We expect more of our school leaders than ever before. Gone is the view of the headteacher as primus inter pares; they are now supposed to be visionary leaders, curriculum specialists, disciplinarians, senior managers, community representatives and, just occasionally, teachers too. They are expected to transform the worst state schools and maintain performance in the best. But is this emphasis on leadership justified? Can headteachers make a difference?…

Our belief in the power of leadership is based on the existing school effectiveness literature, but it has a fatal flaw: by relying on stakeholders' perceptions of influence rather than objective measures, this qualitative research is able to establish a correlation between good heads and good performance but not a causal link.
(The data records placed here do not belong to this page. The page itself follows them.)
Lemma toggles_twice (a d : bool) (l : list string) :
  toggle_class "intent-active" a
    (toggle_class "intent-disabled" d
       (toggle_class "intent-active" a (toggle_class "intent-disabled" d l)))
  = toggle_class "intent-active" a (toggle_class "intent-disabled" d l).
Proof.
  rewrite (toggle_class_settled "intent-disabled"); [apply toggle_class_idem|].
  rewrite toggle_class_other by exact classes_differ.
  apply toggle_class_elem.
Qed.

(** X14. Except with the [hidden] modifier, running [updateElement] again
    on the same intent state changes nothing: the hook can be called on
    every notification and every re-render without piling up classes or
    attributes. *)
Theorem updateElement_idempotent
    (el : Element) (v : BindingValue) (modifier : option string) (w : World) :
  modifier ≠ Some "hidden" →
  updateElement (updateElement el (mkBinding v modifier) w)
    (mkBinding v modifier) w
  = updateElement el (mkBinding v modifier) w.
Proof.
  intros Hh. destruct v; try reflexivity.
  destruct (modifier_cases modifier) as [-> | [-> | [-> | (H1 & H2 & H3)]]];
    [| | done |].
  - rewrite !updateElement_disabled.
    apply element_eq; element_fields; try reflexivity.
    + apply set_disabled_twice.
    + apply insert_insert_eq.
    + apply toggle_class_idem.
  - rewrite !updateElement_loading.
    apply element_eq; element_fields; try reflexivity.
    + apply insert_insert_eq.
    + apply toggle_class_idem.
  - rewrite !updateElement_default by done.
    apply element_eq; element_fields; try reflexivity.
    + apply set_disabled_twice.
    + apply insert_insert_eq.
    + apply toggles_twice.
Qed.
Policy Exchange therefore commissioned Jeff Searle and Peter Tymms at the Curriculum, Evaluation and Management (CEM) Centre at Durham
University to quantify the impact of headteachers on school performance: the "leadership effect". We believe this is the first time such an analysis has been attempted. It works on the assumption that because it is very unlikely that a new headteacher will be of exactly the same quality as the old head, then his or her ability or inability to influence school performance and pupil attitudes will show up in greater or no greater variation of results compared to schools that have not changed their headteacher….
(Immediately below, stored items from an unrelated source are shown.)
Lemma renameFile_current_then_save_witness :
  currentFileName_of
    (after (renameFile (JSString.of_ascii "a") (JSString.of_ascii "c"))
       running_on_a_world)
  = Some (Some (JSString.of_ascii "c")).
Proof.
  assert (Hnil : JSString.of_ascii "a" <> []) by discriminate.
  assert (Hne : JSString.of_ascii "c" <> JSString.of_ascii "a") by discriminate.
  assert (Hc : trimmed (JSString.of_ascii "c"))
    by (split; [reflexivity | discriminate]).
  assert (Hp : JSString.of_ascii "c" <> PROTO) by discriminate.
  exact (proj1
           (renameFile_current_then_save running_on_a_world
              {| interval := Some 1%positive;
                 saveInterval := DEFAULT_INTERVAL;
                 currentFileName := Some (JSString.of_ascii "a") |}
              (<[JSString.of_ascii "a" := record_a]>
                 {[JSString.of_ascii "b" := record_b]})
              record_a (JSString.of_ascii "a") (JSString.of_ascii "c")
              104%N (JSString.of_ascii "ello")
              eq_refl eq_refl Hnil eq_refl eq_refl eq_refl Hne Hc
              (or_introl Hp) eq_refl eq_refl)).
Defined.

Lemma blank_not_PROTO name : blank name -> name <> PROTO.
Proof. intros Hb ->. discriminate Hb. Qed.

(** Renaming the current file to a blank name (empty or white space
    only): once [renameFile] has returned [true], the record is under
    that blank key, but the manager could not be rebound and still names
    [oldName]; the next [save()], when it returns normally, then writes a
    fresh record under [oldName] (a name other than [__proto__]), so the
    store ends up with both. *)
Theorem renameFile_to_blank_name
    (w : World) (m : AutoSaveManager) (files : FileStore) (file : FileRecord)
    (oldName newName : jsstring) (c : N) (x : jsstring) :
  autoSaveManager w = Some m ->
  currentFileName m = Some oldName -> oldName <> [] -> oldName <> PROTO ->
  editorContent w = c :: x ->
  completion getSavedFiles w = Normal files ->
  files !! oldName = Some file ->
  newName <> oldName ->
  blank newName ->
  let w1 := after (renameFile oldName newName) w in
  let w2 := after save w1 in
  completion (renameFile oldName newName) w = Normal true ->
  completion save w1 = Normal tt ->
  currentFileName_of w1 = Some (Some oldName)
  /\ stored w1 !! oldName = None
  /\ (exists moved, stored w1 !! newName = Some moved
                    /\ content moved = content file
                    /\ stored w2 !! newName = Some moved)
  /\ (exists saved, stored w2 !! oldName = Some saved
                    /\ content saved = Some (c :: x)).
Proof.
  intros Hm Hn Hnil Hproto Hc Hfiles Hold Hne Hblank w1 w2 _ _.
  assert (Hne' : oldName <> newName) by congruence.
  destruct (renameFile_current w m files file oldName newName c x
              Hm Hn Hnil Hc Hfiles Hold Hne
              (or_introl (blank_not_PROTO newName Hblank)))
    as (Hfiles1 & Hc1 & m1 & Hm1 & Hn1).
  fold w1 in Hfiles1, Hc1, Hm1.
  unfold blank in Hblank. rewrite Hblank in Hn1. cbn in Hn1.
  destruct (save_on_store w1 m1 _ c x Hm1 Hc1 Hfiles1)
    as (saved & m2 & t & _ & Hcs & Hst2 & _).
  rewrite (fileName_at_set _ m1 oldName Hn1 Hnil) in Hst2. fold w2 in Hst2.
  rewrite assign_property_insert in Hst2 by now left.
  destruct (getSavedFiles_stored w1 _ Hfiles1) as [Hstored1 _].
  split; [unfold currentFileName_of; rewrite Hm1; cbn; now rewrite Hn1|].
  rewrite Hstored1. unfold stored. rewrite Hst2.
  split; [apply lookup_delete_eq|]. split.
  - exists (with_saveTime (reading 0 w) file).
    rewrite lookup_insert_ne by congruence.
    rewrite lookup_delete_ne by congruence.
    rewrite lookup_insert_eq. now repeat split.
  - exists saved. now rewrite lookup_insert_eq.
Qed.

Lemma renameFile_to_blank_name_witness :
  currentFileName_of
    (after (renameFile (JSString.of_ascii "a") (JSString.of_ascii "  "))
       running_on_a_world)
  = Some (Some (JSString.of_ascii "a")).
Proof.
  assert (Hnil : JSString.of_ascii "a" <> []) by discriminate.
  assert (Hp : JSString.of_ascii "a" <> PROTO) by discriminate.
  assert (Hne : JSString.of_ascii "  " <> JSString.of_ascii "a") by discriminate.
  assert (Hb : blank (JSString.of_ascii "  ")) by reflexivity.
  exact (proj1
           (renameFile_to_blank_name running_on_a_world
              {| interval := Some 1%positive;
                 saveInterval := DEFAULT_INTERVAL;
                 currentFileName := Some (JSString.of_ascii "a") |}
              (<[JSString.of_ascii "a" := record_a]>
                 {[JSString.of_ascii "b" := record_b]})
              record_a (JSString.of_ascii "a") (JSString.of_ascii "  ")
              104%N (JSString.of_ascii "ello")
              eq_refl eq_refl Hnil Hp eq_refl eq_refl eq_refl Hne Hb
              eq_refl eq_refl)).
Defined.

(** ** The file-list component *)

Lemma loadFiles_run w : FileList.loadFiles w = getSavedFiles w.
Proof.
  rewrite getSavedFiles_run.
  unfold FileList.loadFiles, localStorage_getItem, gets. rewrite bind_run.
  now destruct (md_editor_files w) as [[]|].
Qed.

Lemma loadFiles_readable w :
  readable w -> FileList.loadFiles w = (Normal (stored w), w).
Proof.
  intros Hr. rewrite loadFiles_run.
  now apply getSavedFiles_normal, readable_getSavedFiles_normal.
Qed.

(** The list view and the file manager read the store alike: on every
    world [loadFiles()] yields what [getSavedFiles()] yields, the empty
    mapping for a missing or empty item and the same error for a text
    that is not JSON, and neither changes the world. *)
Theorem loadFiles_like_getSavedFiles (w : World) :
  FileList.loadFiles w = getSavedFiles w
  /\ after FileList.loadFiles w = w
  /\ (md_editor_files w = None \/ md_editor_files w = Some EmptyText ->
      completion FileList.loadFiles w = Normal ∅)
  /\ (md_editor_files w = Some Malformed ->
      completion FileList.loadFiles w = Throw SyntaxError).
Proof.
  unfold completion, after. rewrite loadFiles_run, getSavedFiles_run.
  repeat split.
  - now intros [-> | ->].
  - now intros ->.
Qed.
Searle and Tymms found no difference in performance, on average, between schools that did and schools that did not change their headteacher. This led them to conclude that headteachers have little impact on the quality of learning and on the attitudes of pupils in their school, at least in the first five years of their appointment.

The reason for the lack of headteacher impact on pupil performance and attitudes is, they believe, because schools are "loosely coupled" organizations where the ability to influence performance diminishes rapidly the further one is from the pupil. This means that individual teachers have much more impact on learning than heads, whose influence can generally only be wielded indirectly through the staff.

Probably the most important thing headteachers can do for their pupils is to make sure that there are good teachers in their classrooms. Headteachers are important, they conclude, but not in the way that officialdom has perceived them in England for the last ten years.


James O’Shaughnessy, The Leadership Effect, Policy Exchange, April 17.